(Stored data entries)
Lemma max_list_le (l : list nat) n : (max_list l <= n)%nat → Forall (λ x, (x <= n)%nat) l.
Proof.
  induction l as [|x l IH]; [constructor|]. intros H. change (max_list (x :: l)) with (x `max` max_list l)%nat in H.
  constructor; [lia|apply IH; lia].
Qed.

Lemma run_value v : ∀ stack e ts, (e = AValue ∨ e = AValueOrEnd) → (length stack + height v <= max_depth)%nat →
  run (tokens v ++ ts) stack e = put stack v ts.
Proof.
  induction v as [|b|n|s|l IH|l IH] using json_ind'; intros stack e ts He Hd;
    try (by destruct He as [-> | ->]).
  - cbn [tokens height] in *. assert ((length stack <? max_depth)%nat = true) as Hlt by (apply Nat.ltb_lt; lia).
    assert (Forall (λ v, (S (length stack) + height v <= max_depth)%nat) l) as Hl.
    { assert (max_list (height <$> l) <= max_depth - S (length stack))%nat as H%max_list_le by lia.
      rewrite Forall_fmap in H. eapply Forall_impl; [exact H|]. cbn. lia. }
    cbn [app]. rewrite <-(assoc_L (++)). cbn [app].
    destruct (decide (l = [])) as [->|Hne].
    + destruct He as [-> | ->]; cbn [fmap list_fmap comma_tokens app run]; by rewrite Hlt.
    + assert (run (TBeginArr :: comma_tokens (tokens <$> l) ++ TEndArr :: ts) stack e =
        run (comma_tokens (tokens <$> l) ++ TEndArr :: ts) (FArr [] :: stack) AValueOrEnd) as ->
        by (destruct He as [-> | ->]; cbn [run]; by rewrite Hlt).
      by rewrite run_elements by auto.
  - cbn [tokens height] in *. assert ((length stack <? max_depth)%nat = true) as Hlt by (apply Nat.ltb_lt; lia).
    assert (Forall (λ kv : string * json, (S (length stack) + height kv.2 <= max_depth)%nat) l) as Hl.
    { assert (max_list ((λ kv : string * json, height kv.2) <$> l) <= max_depth - S (length stack))%nat as H%max_list_le by lia.
      rewrite Forall_fmap in H. eapply Forall_impl; [exact H|]. cbn. lia. }
    cbn [app]. rewrite <-(assoc_L (++)). cbn [app].
    destruct (decide (l = [])) as [->|Hne].
    + destruct He as [-> | ->]; cbn [fmap list_fmap comma_tokens app run]; by rewrite Hlt.
    + set (tl := comma_tokens _).
      assert (run (TBeginObj :: tl ++ TEndObj :: ts) stack e = run (tl ++ TEndObj :: ts) (FObj [] "" :: stack) AKeyOrEnd) as ->
        by (destruct He as [-> | ->]; cbn [run]; by rewrite Hlt).
      unfold tl. by rewrite run_members by auto.
Qed.

Lemma run_print v rest :
  printable v → (height v <= max_depth)%nat → follow rest → run (lex (print v +:+ rest)) [] AValue = Some (v, lex rest).
Proof. intros Hp Hd Hr. rewrite (lexes_print v Hp rest Hr), run_value; [done|by left|done]. Qed.

Lemma parse_all_print v : printable v → (height v <= max_depth)%nat → parse_all (print v) = Some v.
Proof.
  intros Hp Hd. unfold parse_all. pose proof (run_print v "" Hp Hd I) as H. rewrite str_app_nil_r in H. by rewrite H.
Qed.

(** What follows the first value is not looked at. *)
Lemma parse_first_print v rest :
  printable v → (height v <= max_depth)%nat → follow rest → parse_first (print v +:+ rest) = Some v.
Proof. intros Hp Hd Hr. unfold parse_first. by rewrite run_print. Qed.

(** ** Integers *)

Lemma span_digits_all d rest :
  all_bytes is_digit d = true → match rest with String c _ => is_digit c = false | "" => True end →
  span_digits (d +:+ rest) = (d, rest).
Proof.
  induction d as [|c d IH]; intros Hd Hr.
  - change ("" +:+ rest) with rest. destruct rest as [|c r]; [done|]. cbn. by rewrite Hr.
  - cbn [all_bytes] in Hd. apply andb_true_iff in Hd as [Hc Hd]. rewrite str_cons_app. cbn [span_digits]. by rewrite Hc, IH.
Qed.

Lemma follow_tail rest : follow rest → lex_frac rest = Some ("", rest) ∧ lex_exp rest = Some ("", rest).
Proof.
  intros Hr. destruct rest as [|c rest]; [done|]. destruct Hr as (H1 & H2 & H3 & H4).
  unfold lex_frac, lex_exp. by rewrite H2, H3, H4.
Qed.

(** The digits of a number: no leading zero. *)
Lemma itoa_go_digits fuel n acc :
  0 <= n → all_bytes is_digit acc = true → all_bytes is_digit (itoa_go fuel n acc) = true.
Proof.
  assert (∀ k, 0 <= k < 10 → is_digit (dec_digit k) = true) as Hd.
  { intros k Hk. assert (∃ i, k = Z.of_nat i ∧ (i < 10)%nat) as (i & -> & Hi) by (exists (Z.to_nat k); lia).
    do 10 (destruct i as [|i]; [done|]). lia. }
  revert n acc. induction fuel as [|fuel IH]; intros n acc Hn Ha; [done|]. cbn [itoa_go].
  destruct (Z.ltb_spec n 10); [cbn; by rewrite Hd, Ha by lia|].
  apply IH; [apply Z.div_pos; lia|]. cbn. rewrite Hd, Ha; [done|]. apply Z.mod_pos_bound. lia.
Qed.

Lemma itoa_go_first fuel n acc :
  0 < n < 2 ^ Z.of_nat fuel → ∃ c t, itoa_go fuel n acc = String c t ∧ is_digit c = true ∧ Ascii.eqb c "0" = false.
Proof.
  revert n acc. induction fuel as [|fuel IH]; intros n acc Hn; [cbn in Hn; lia|]. cbn [itoa_go].
  destruct (Z.ltb_spec n 10) as [Hlt|Hge].
  - eexists _, _. split; [done|]. assert (∃ i, n = Z.of_nat (S i) ∧ (i < 9)%nat) as (i & -> & Hi) by (exists (Z.to_nat n - 1)%nat; lia).
    do 9 (destruct i as [|i]; [done|]). lia.
  - apply IH. rewrite Nat2Z.inj_succ, Z.pow_succ_r in Hn by lia. split; [apply Z.div_str_pos; lia|].
    apply Z.div_lt_upper_bound; lia.
Qed.

Lemma lex_int_utoa sign n rest :
  0 <= n → follow rest → (sign = "" ∨ sign = "-") → lex_int (sign +:+ utoa n +:+ rest) = Some (sign +:+ utoa n, rest).
Proof.
  intros Hn Hr Hs. assert (match rest with String c _ => is_digit c = false | "" => True end) as Hd.
  { destruct rest; [done|]. by destruct Hr. }
  assert (all_bytes is_digit (utoa n) = true) as Ha by (by apply itoa_go_digits).
  destruct (decide (n = 0)) as [->|Hn0].
  { change (utoa 0) with "0". destruct Hs as [-> | ->]; unfold lex_int; cbn; done. }
  destruct (itoa_go_first (S (Z.to_nat (Z.log2 n))) n "") as (c & t & E & Hc & H0).
  { split; [lia|]. rewrite Nat2Z.inj_succ, Z2Nat.id by apply Z.log2_nonneg. apply Z.log2_spec. lia. }
  unfold utoa in *. rewrite E in *. cbn [all_bytes] in Ha. rewrite Hc in Ha. cbn [andb] in Ha.
  assert (Ascii.eqb c "-" = false) as Hm by (apply Ascii.eqb_neq; intros ->; discriminate Hc).
  destruct Hs as [-> | ->].
  - change ("" +:+ ?x) with x. rewrite str_cons_app. unfold lex_int. rewrite Hm, H0, Hc, span_digits_all by done. done.
  - rewrite str_one_app, str_cons_app. unfold lex_int. change (Ascii.eqb "-" "-") with true. cbv iota.
    by rewrite H0, Hc, span_digits_all.
Qed.

Lemma Itoa_number n : number_literal (Itoa n).
Proof.
  assert (∃ sign m, Itoa n = sign +:+ utoa m ∧ 0 <= m ∧ (sign = "" ∨ sign = "-")) as (sign & m & E & Hm & Hs).
  { unfold Itoa. destruct (Z.ltb_spec n 0).
    - exists "-", (- n). split; [done|]. split; [lia|by right].
    - exists "", n. split; [done|]. split; [lia|by left]. }
  split.
  - intros rest Hr. rewrite E, str_app_assoc. unfold lex_number. rewrite lex_int_utoa by done.
    destruct (follow_tail rest Hr) as [-> ->]. by rewrite !str_app_nil_r.
  - rewrite E. destruct Hs as [-> | ->]; [|done]. change ("" +:+ utoa m) with (utoa m).
    destruct (decide (m = 0)) as [->|]; [done|].
    destruct (itoa_go_first (S (Z.to_nat (Z.log2 m))) m "") as (c & t & E' & Hc & _).
    { split; [lia|]. rewrite Nat2Z.inj_succ, Z2Nat.id by apply Z.log2_nonneg. apply Z.log2_spec. lia. }
    unfold utoa. rewrite E'. by rewrite Hc.
Qed.

Lemma ParseInt10_Itoa w n : 0 < w → in_s w n → ParseInt10 w (Itoa n) = Some n.
Proof.
  intros Hw Hn. unfold ParseInt10, Itoa, in_s in *. destruct (n <? 0) eqn:E.
  - apply Z.ltb_lt in E. rewrite Ascii.eqb_refl, parse_utoa by lia. simpl. rewrite Z.opp_involutive.
    assert ((- 2 ^ (w - 1) <=? n) && (n <? 2 ^ (w - 1)) = true) as -> by lia. done.
  - apply Z.ltb_ge in E. pose proof (parse_utoa n E) as Hp.
    assert (∃ c t, utoa n = String c t ∧ Ascii.eqb c "-" = false ∧ Ascii.eqb c "+" = false) as (c & t & E' & H1 & H2).
    { destruct (decide (n = 0)) as [->|]; [by eexists _, _|].
      destruct (itoa_go_first (S (Z.to_nat (Z.log2 n))) n "") as (c & t & E' & Hc & _).
      { split; [lia|]. rewrite Nat2Z.inj_succ, Z2Nat.id by apply Z.log2_nonneg. apply Z.log2_spec. lia. }
      exists c, t. split; [done|]. split; apply Ascii.eqb_neq; intros ->; discriminate Hc. }
    rewrite E' in *. rewrite H1, H2, Hp.
    assert ((- 2 ^ (w - 1) <=? n) && (n <? 2 ^ (w - 1)) = true) as -> by lia. done.
Qed.
(* ===== verification/StorageProps.v ===== *)
(** * Object storage: the properties of the in-process backend

    Helper lemmas on listing, then the theorems: paginated listing is complete
    and terminates, put/get/copy/multipart round trips, the state invariant of
    all reachable states, error atomicity and the no-loss property. *)

From Stdlib Require Import Ascii.
From S2P Require Import Prelude GoStrings GoBytes GoCrypto Storage.

(** ** Lemmas *)

Lemma copyMeta_id m : copyMeta m = m.
Proof. apply copy_map_id. Qed.

Lemma elem_of_list_keys p sa (os : gmap string objectState) k :
  k ∈ list_keys p sa os ↔
  is_Some (os !! k) ∧ HasPrefix k p = true ∧ (sa = "" ∨ str_lt sa k).
Proof.
  unfold list_keys. rewrite sort_Strings_perm, list_elem_of_filter, list_elem_of_fmap. split.
  - intros (H & [k' v] & -> & Hk%elem_of_map_to_list). simpl. eauto.
  - intros ([v Hv] & H). split; [done|]. exists (k, v).
    by rewrite elem_of_map_to_list.
Qed.

Lemma list_keys_strict p sa os : StronglySorted str_lt (list_keys p sa os).
Proof. apply sort_Strings_strict, NoDup_filter, NoDup_fst_map_to_list. Qed.
(* ===== verification/RestXml.v ===== *)
(** * The REST-XML runtime

    Models [internal/restxml]: URI templates, the router of the generated
    handlers, the scalars of headers and queries, and the error envelopes. *)

From Stdlib Require Import Ascii.
From S2P Require Import Prelude GoStrings GoBytes GoHttp GoUrl.

(** ** uri.go *)

Definition splitURIPath (s : string) : list string :=
  let s := TrimPrefix s "/" in
  if String.eqb s "" then [] else Split s "/".

Definition isLabel (seg : string) : bool := HasPrefix seg "{" && HasSuffix seg "}".

(** [seg[1:len(seg)-1]]; a label has both braces. *)
Definition labelName (seg : string) : string * bool :=
  let inner := str_take (String.length seg - 2) (str_drop 1 seg) in
  if HasSuffix inner "+" then (str_take (String.length inner - 1) inner, true) else (inner, false).

(** The loop over the parts of the template. *)
Fixpoint match_parts (tparts pparts : list string) (labels : gmap string string)
    : option (gmap string string) :=
  match tparts with
  | [] => match pparts with [] => Some labels | _ => None end
  | t :: ts =>
      if negb (isLabel t) then
        match pparts with
        | p :: ps => if String.eqb p t then match_parts ts ps labels else None
        | [] => None
        end
      else
        let '(name, greedy) := labelName t in
        if greedy then
          match ts with
          | _ :: _ => None
          | [] => (λ decoded, <[name := decoded]> labels) <$> PathUnescape (Join pparts "/")
          end
        else
          match pparts with
          | p :: ps => match PathUnescape p with
                       | Some decoded => match_parts ts ps (<[name := decoded]> labels)
                       | None => None
                       end
          | [] => None
          end
  end.

Definition before_query (template : string) : string :=
  match IndexByte template "?" with Some i => str_take i template | None => template end.

Definition MatchURI (path template : string) : option (gmap string string) :=
  match_parts (splitURIPath (before_query template)) (splitURIPath path) ∅.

*Problem requirements*.
Your task for the entries above: copy exactly the span starting with the line with "0 < n < 2 ^ Z.of_nat" and going on through the line with "- eexists _, _.", both lines included, and nothing else.

*Problem solution*.
  0 < n < 2 ^ Z.of_nat fuel → ∃ c t, itoa_go fuel n acc = String c t ∧ is_digit c = true ∧ Ascii.eqb c "0" = false.
Proof.
  revert n acc. induction fuel as [|fuel IH]; intros n acc Hn; [cbn in Hn; lia|]. cbn [itoa_go].
  destruct (Z.ltb_spec n 10) as [Hlt|Hge].
  - eexists _, _. split; [done|]. assert (∃ i, n = Z.of_nat (S i) ∧ (i < 9)%nat) as (i & -> & Hi) by (exists (Z.to_nat n - 1)%nat; lia).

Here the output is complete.